Large herbivorous, short-legged, even-toed hoofed mammal. The common hippopotamus (Hippopotamus amphibius) is found in Africa. It weighs up to 3,200 kg/7,040 lb, stands about 1.6 m/5.25 ft tall, and has a brown or slate-grey skin. It is an endangered species. (Family Hippopotamidae.)

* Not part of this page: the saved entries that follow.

Lemma mark_get k row key : msgs !! k = Some row → key ≠ "read" → get key (row_data (mark row)) = get key (row_data row).
Proof.
  intros Hrow Hkey. destruct (proj2 Hok _ _ Hrow) as [[m Hm] _]. unfold mark. destruct (to_read c u row); [|done].
  rewrite (merged_row_get _ _ _ m) by (done || by apply NoDup_singleton). cbn. unfold str_eqb. by rewrite bool_decide_false.
Qed.
Lemma mark_ok k row : msgs !! k = Some row → msg_ok chats (mark row).
Proof.
  intros Hrow. destruct (proj2 Hok _ _ Hrow) as [[m Hm] (c' & chat' & u' & H1 & H2 & H3 & H4)]. split.
  - unfold mark. destruct (to_read c u row); [|by exists m]. cbn. rewrite Hm. cbn. eauto.
  - exists c', chat', u'. by rewrite !(mark_get k) by done.
Qed.
Lemma marked_counts c' v : tally (in_thread c') msgs' = tally (in_thread c') msgs
  ∧ tally (unread_from c' v) msgs' = if bool_decide (c = c') && negb (bool_decide (v = u)) then 0 else tally (unread_from c' v) msgs.
Proof.
  split.
  - apply (tally_mapped _ _ (λ _, mark)); [done|]. intros k row Hrow. unfold in_thread, field_text. by rewrite (mark_get k).
  - assert (∀ k row, msgs !! k = Some row → unread_from c' v (mark row)
      = if bool_decide (c = c') && negb (bool_decide (v = u)) then false else unread_from c' v row) as Hun.
    { intros k row Hrow. destruct (proj2 Hok _ _ Hrow) as [[m Hm] (c1 & chat1 & u1 & H1 & _ & H3 & _)].
      rewrite !(sender_string _ _ u1), !(thread_string _ c1) by (by rewrite ?(mark_get k)).
      pose proof (to_read_string c u c1 u1 row H1 H3) as Hto. unfold mark. destruct (to_read c u row) eqn:Er.
      - symmetry in Hto. bools. subst c1. unfold is_unread at 1. rewrite (merged_row_get _ _ _ m) by (done || by apply NoDup_singleton).
        cbn. rewrite andb_false_r. destruct (decide (c = c')) as [<-|], (decide (v = u)) as [->|];
          rewrite ?(bool_decide_true (_ = _)), ?(bool_decide_false (_ = _)) by congruence; cbn; rewrite ?andb_false_r; done.
      - destruct (decide (c = c')) as [<-|]; [|by rewrite (bool_decide_false (c = c'))].
        destruct (decide (v = u)) as [->|]; [by rewrite (bool_decide_true (u = u)), andb_false_r|].
        rewrite (bool_decide_true (c = c)), (bool_decide_false (v = u)) by done. cbn.
        destruct (decide (c1 = c)) as [->|]; [|by rewrite bool_decide_false].
        destruct (decide (u1 = v)) as [->|]; [|by rewrite (bool_decide_false (u1 = v)), andb_false_r].
        rewrite !bool_decide_true, (bool_decide_false (v = u)) in * by done. cbn in *. congruence. }
    destruct (bool_decide (c = c') && negb (bool_decide (v = u))).
    + apply tally_none. intros k row. rewrite Hmark. intros (row0 & Hrow0 & ->)%fmap_Some. by rewrite (Hun k).
    + by apply (tally_mapped _ _ (λ _, mark)).
Qed.
Lemma marked_ok : let field := unread_of (negb (u =s? b)) in
  threads_ok (<[c := merged_row (VObject [(field, of_i64 0)]) now chat]> chats) msgs'.
Proof.
  intros field. destruct Hc as [[mc Hmc] Hb Hl Hbl Hn Hle Hs Hbu].
  assert (∀ key, get key (row_data (merged_row (VObject [(field, of_i64 0)]) now chat))
    = if key =s? field then Some (of_i64 0) else get key (row_data chat)) as Hg.
  { intros key. rewrite (merged_row_get _ _ _ mc) by (done || by apply NoDup_singleton). cbn. by destruct (key =s? field). }
  pose proof (proj1 (marked_counts c u)) as Ht. pose proof (λ v, proj2 (marked_counts c v)) as Hv.
  assert (chat_ok msgs' c (merged_row (VObject [(field, of_i64 0)]) now chat) b l) as Hc'.
  { assert (u = b ∧ field = "buyerUnreadCount" ∨ u = l ∧ field = "sellerUnreadCount") as Hf.
    { subst field. destruct Hu as [->| ->]; [left; by rewrite str_eqb_refl|right]. unfold str_eqb. by rewrite bool_decide_false. }
    split; rewrite ?Hg, ?Hv, ?Ht; [cbn; rewrite Hmc; cbn; eauto| | |done| |done| |]; destruct Hf as [[-> ->]|[-> ->]];
      rewrite ?(bool_decide_true (_ = _)), ?(bool_decide_false (_ = _)) by done; done. }
  destruct Hok as [Hcs Hms]. split.
  - intros c' row [[<- <-]|[Hne Hrow]]%lookup_insert_Some; [by exists b, l|].
    destruct (Hcs _ _ Hrow) as (b' & l' & Hrc). exists b', l'. revert Hrc. apply chat_ok_other; [apply (marked_counts c' u)|].
    intros v. by rewrite (proj2 (marked_counts c' v)), (bool_decide_false (c = c')).
  - intros k row. rewrite Hmark. intros (row0 & Hrow0 & ->)%fmap_Some. eapply msg_ok_chats; [|by eapply mark_ok].
    intros c2 chat2 Hc2. destruct (decide (c = c2)) as [<-|Hne2]; [|rewrite lookup_insert_ne by done; eauto].
    rewrite lookup_insert_eq. eexists. split; [done|]. rewrite Hchat in Hc2. injection Hc2 as <-. intros u2 Hp.
    apply (part_of _ _ _ _ _ u2 Hc'). by apply (part_of _ _ _ _ _ u2 Hc).
Qed.
End marked.

(** *** A message is deleted, a chat opened *)
Lemma rewritten_ok chats msgs k row upd now :
  threads_ok chats msgs → msgs !! k = Some row → NoDup upd.*1 →
  (∀ key, key ∈ ["chatId"; "senderId"; "read"] → assoc_get key upd = None) →
  threads_ok chats (<[k := merged_row (VObject upd) now row]> msgs).
Proof.
  intros [Hcs Hms] Hrow Hnd Hupd. destruct (Hms _ _ Hrow) as [[m Hm] Hmc].
  assert (∀ key, key ∈ ["chatId"; "senderId"; "read"] →
    get key (row_data (merged_row (VObject upd) now row)) = get key (row_data row)) as Hg.
  { intros key Hkey. rewrite (merged_row_get _ _ _ m) by done. by rewrite Hupd. }
  assert (Hg1 := Hg "chatId" ltac:(set_solver)). assert (Hg2 := Hg "senderId" ltac:(set_solver)).
  assert (Hg3 := Hg "read" ltac:(set_solver)). split.
  - intros c' row' Hrow'. destruct (Hcs _ _ Hrow') as (b' & l' & Hrc). exists b', l'. revert Hrc.
    apply chat_ok_other; intros; apply (tally_same _ _ _ row); try done; unfold unread_from, in_thread, field_text, is_unread;
      by rewrite ?Hg1, ?Hg2, ?Hg3.
  - intros k' row' [[<- <-]|[_ Hrow']]%lookup_insert_Some; [|by eapply Hms]. split; [cbn; rewrite Hm; cbn; eauto|]. by rewrite Hg1, Hg2.
Qed.
Lemma opened_ok chats msgs c row b l :
  threads_ok chats msgs → chats !! c = None → (∃ m, row_data row = VObject m) →
  get "buyerId" (row_data row) = Some (VString b) → get "sellerId" (row_data row) = Some (VString l) → b ≠ l →
  (∀ key, key ∈ ["messageCount"; "sellerUnreadCount"; "buyerUnreadCount"] → get key (row_data row) = Some (of_i64 0)) →
  threads_ok (<[c := row]> chats) msgs.
Proof.
  intros [Hcs Hms] Hnone Ho Hb Hl Hbl Hz.
  assert (tally (in_thread c) msgs = 0) as Ht.
  { apply tally_none. intros k mrow Hk. destruct (Hms _ _ Hk) as [_ (c' & chat & u & H1 & H2 & _)].
    rewrite (thread_string _ c') by done. apply bool_decide_false. congruence. }
  assert (∀ u, tally (unread_from c u) msgs = 0) as Hu0.
  { intros u. pose proof (unread_le c u msgs). pose proof (tally_range (unread_from c u) msgs). lia. }
  split.
  - intros c' row' [[<- <-]|[_ Hrow']]%lookup_insert_Some; [|by eapply Hcs]. exists b, l.
    split; rewrite ?Ht, ?Hu0; try done; apply Hz; set_solver.
  - intros k mrow Hk. eapply msg_ok_chats; [|by eapply Hms]. intros c2 chat2 Hc2.
    rewrite lookup_insert_ne by congruence. eauto.
Qed.

(** *** The handlers *)
Context (pg_invalid_bigint : string) (scan : rows → list (string * DocRow)).
Abbreviation chats_of s := (table_rows s "chats").
Abbreviation messages_of s := (table_rows s msg_collection).

(** A request that does not panic leaves the counts exact. *)
Definition fine {A} (m : handler A) (s : store) : Prop := (m s).2 ≠ Panic → chats_ok (m s).1.
Definition aside {A} (m : handler A) : Prop := keeps "chats" m ∧ keeps msg_collection m.
Definition stands (chats msgs : rows) (s : store) : Prop := chats_of s = chats ∧ messages_of s = msgs ∧ threads_ok chats msgs.
Lemma stands_aside {A} (m : handler A) chats msgs s : aside m → stands chats msgs s → stands chats msgs (m s).1.
Proof. intros [Hc Hm] (<- & <- & Hs). split_and!; [apply Hc|apply Hm|done]. Qed.
Lemma stands_ok chats msgs s : stands chats msgs s → chats_ok s.
Proof. by intros (<- & <- & Hs). Qed.
Lemma fine_aside {A} (m : handler A) chats msgs s : aside m → stands chats msgs s → fine m s.
Proof. intros Ha Hs _. by eapply stands_ok, stands_aside. Qed.
(** A step that touches neither table. *)
Lemma fine_bind {A B} (m : handler A) (k : A → handler B) chats msgs s :
  stands chats msgs s → aside m → (∀ a s', m s = (s', Ok a) → stands chats msgs s' → fine (k a) s') → fine (m ≫= k) s.
Proof.
  intros Hs Ha Hk. pose proof (stands_aside m _ _ _ Ha Hs) as Hs'. unfold fine, mbind, handler_bind.
  destruct (m s) as [s' [a|err|]]; cbn [fst snd] in *; [by apply Hk|intros _; by eapply stands_ok|done].
Qed.
Lemma fine_dropped {A} (m : handler A) s : fine m s → fine (dropped m) s.
Proof. unfold fine, dropped, mbind, handler_bind. destruct (m s) as [s' [a|err|]]; cbn; intros H Hp; by apply H. Qed.

Lemma aside_pure {A} (r : Result A) : aside (pure r).
Proof. split; apply keeps_pure. Qed.
Lemma aside_get c i : aside (db (get_document c i)).
Proof. split; apply keeps_get. Qed.
Lemma aside_bind {A B} (m : handler A) (k : A → handler B) : aside m → (∀ a, aside (k a)) → aside (m ≫= k).
Proof. intros [H1 H2] Hk. split; (apply keeps_bind; [done|intros a; apply Hk]). Qed.
Lemma get_or_null_state c i s : (get_or_null c i s).1 = (get_document c i s).1.
Proof. unfold get_or_null. destruct (get_document c i s) as [s' [a|err|]]; [done| |done]. by destruct err. Qed.
Lemma aside_null c i : aside (get_or_null c i).
Proof. split; intros s; rewrite get_or_null_state; apply keeps_get. Qed.
Lemma aside_premium u : aside (check_premium u).
Proof. apply aside_bind; [apply aside_null|intros; apply aside_pure]. Qed.
Lemma aside_read c : aside (read_chat c).
Proof. split; apply keeps_map_err, keeps_get. Qed.
Lemma aside_limit e u action max window :
  aside (check_user_rate_limit pg_invalid_bigint (xe_test_mode e) u action max window (xe_secs e) (xe_limit_id e) (xe_limit_now e)).
Proof. split; by apply keeps_rate_limit. Qed.
Lemma aside_eligible b p : aside (buyer_has_chat_eligible_order scan b p).
Proof. apply aside_bind; [split; apply keeps_select_limit|intros; apply aside_pure]. Qed.
#[local] Hint Resolve aside_pure aside_get aside_null aside_premium aside_read aside_limit aside_eligible : chat.
Tactic Notation "next" ident(a) ident(H) :=
  let s1 := fresh "s" in
  eapply fine_bind; [eassumption|auto with chat; try (case_match; auto with chat)|intros a s1 H ?];
  lazymatch type of H with pure _ _ = _ => apply pure_ok in H as [-> H] | _ => idtac end.

(** A row of either table, at any step of the request. *)
Ltac settle H :=
  lazymatch type of H with table_rows ?s _ !! _ = _ =>
    match goal with Hs : stands _ _ s |- _ => rewrite ?(proj1 Hs), ?(proj1 (proj2 Hs)) in H end
  end.
(** The rows as they are where the request writes. *)
Tactic Notation "write_at" ident(st) ident(Hok) :=
  lazymatch goal with |- fine _ ?x =>
    match goal with Hs : stands _ _ x |- _ => destruct Hs as (<- & <- & Hok) end; rename x into st
  end.
(** What has been read of a chat. *)
Lemma row_read c i s s' doc : get_document c i s = (s', Ok doc) →
  ∃ row, table_rows s c !! bare_id c i = Some row ∧ doc = row_to_doc (bare_id c i) row.
Proof.
  intros [_ H]%with_table_Ok. cbv beta zeta in H. rewrite table_rows_ensured in H.
  destruct (table_rows s c !! bare_id c i) as [row|]; [|done]. injection H as _ <-. eauto.
Qed.
Lemma read_chat_ok c s s' chat : read_chat c s = (s', Ok chat) →
  ∃ row, chats_of s !! bare_id "chats" c = Some row ∧ chat = row_to_doc (bare_id "chats" c) row.
Proof. intros H%map_err_ok. by apply row_read in H. Qed.
Lemma doc_takes_part c row u : takes_part u (row_to_doc c row) = takes_part u (row_data row).
Proof. unfold takes_part, str_field. by rewrite !get_row_to_doc by concrete. Qed.
Lemma doc_buyer msgs c row b l : chat_ok msgs c row b l → str_field (row_to_doc c row) "buyerId" = b.
Proof. intros []. unfold str_field. rewrite get_row_to_doc by concrete. by rewrite co_buyer0. Qed.
Lemma doc_count c row k n : get k (row_data row) = Some (of_i64 n) → ¬ is_metadata k → n ≤ i64_max → cents (row_to_doc c row) k = n.
Proof. intros H Hk Hn. unfold cents, i64_field. rewrite get_row_to_doc, H by done. cbn [mbind option_bind]. by rewrite as_i64_of_i64. Qed.
Lemma access_ok message u chat a : access_denied message u chat = Ok a → takes_part u chat = true.
Proof. unfold access_denied. by destruct (takes_part u chat). Qed.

Hippos are social animals and live in groups. Because they dehydrate rapidly (at least twice as quickly as humans), they must stay close to water. When underwater, adults need to breath every 2–5 minutes and calves every 30 seconds. When out of water, their skin exudes an oily red fluid that protects them against the Sun's ultraviolet rays. The hippopotamus spends the day wallowing in rivers or waterholes, only emerging at night to graze. It can eat up to 25–40 kg/55–88 lb of grass each night. The pygmy hippopotamus (Choeropsis liberiensis) lives in West Africa.
There are about 157,000 hippos in Africa (1993 estimate), but they are under threat from hunters because of the value of their meat, hides, and large canine teeth (up to 0.5 m/1.6 ft long), which are used as a substitute for ivory.
To the ancient Egyptians, the hippopotamus symbolized both evil and female fertility.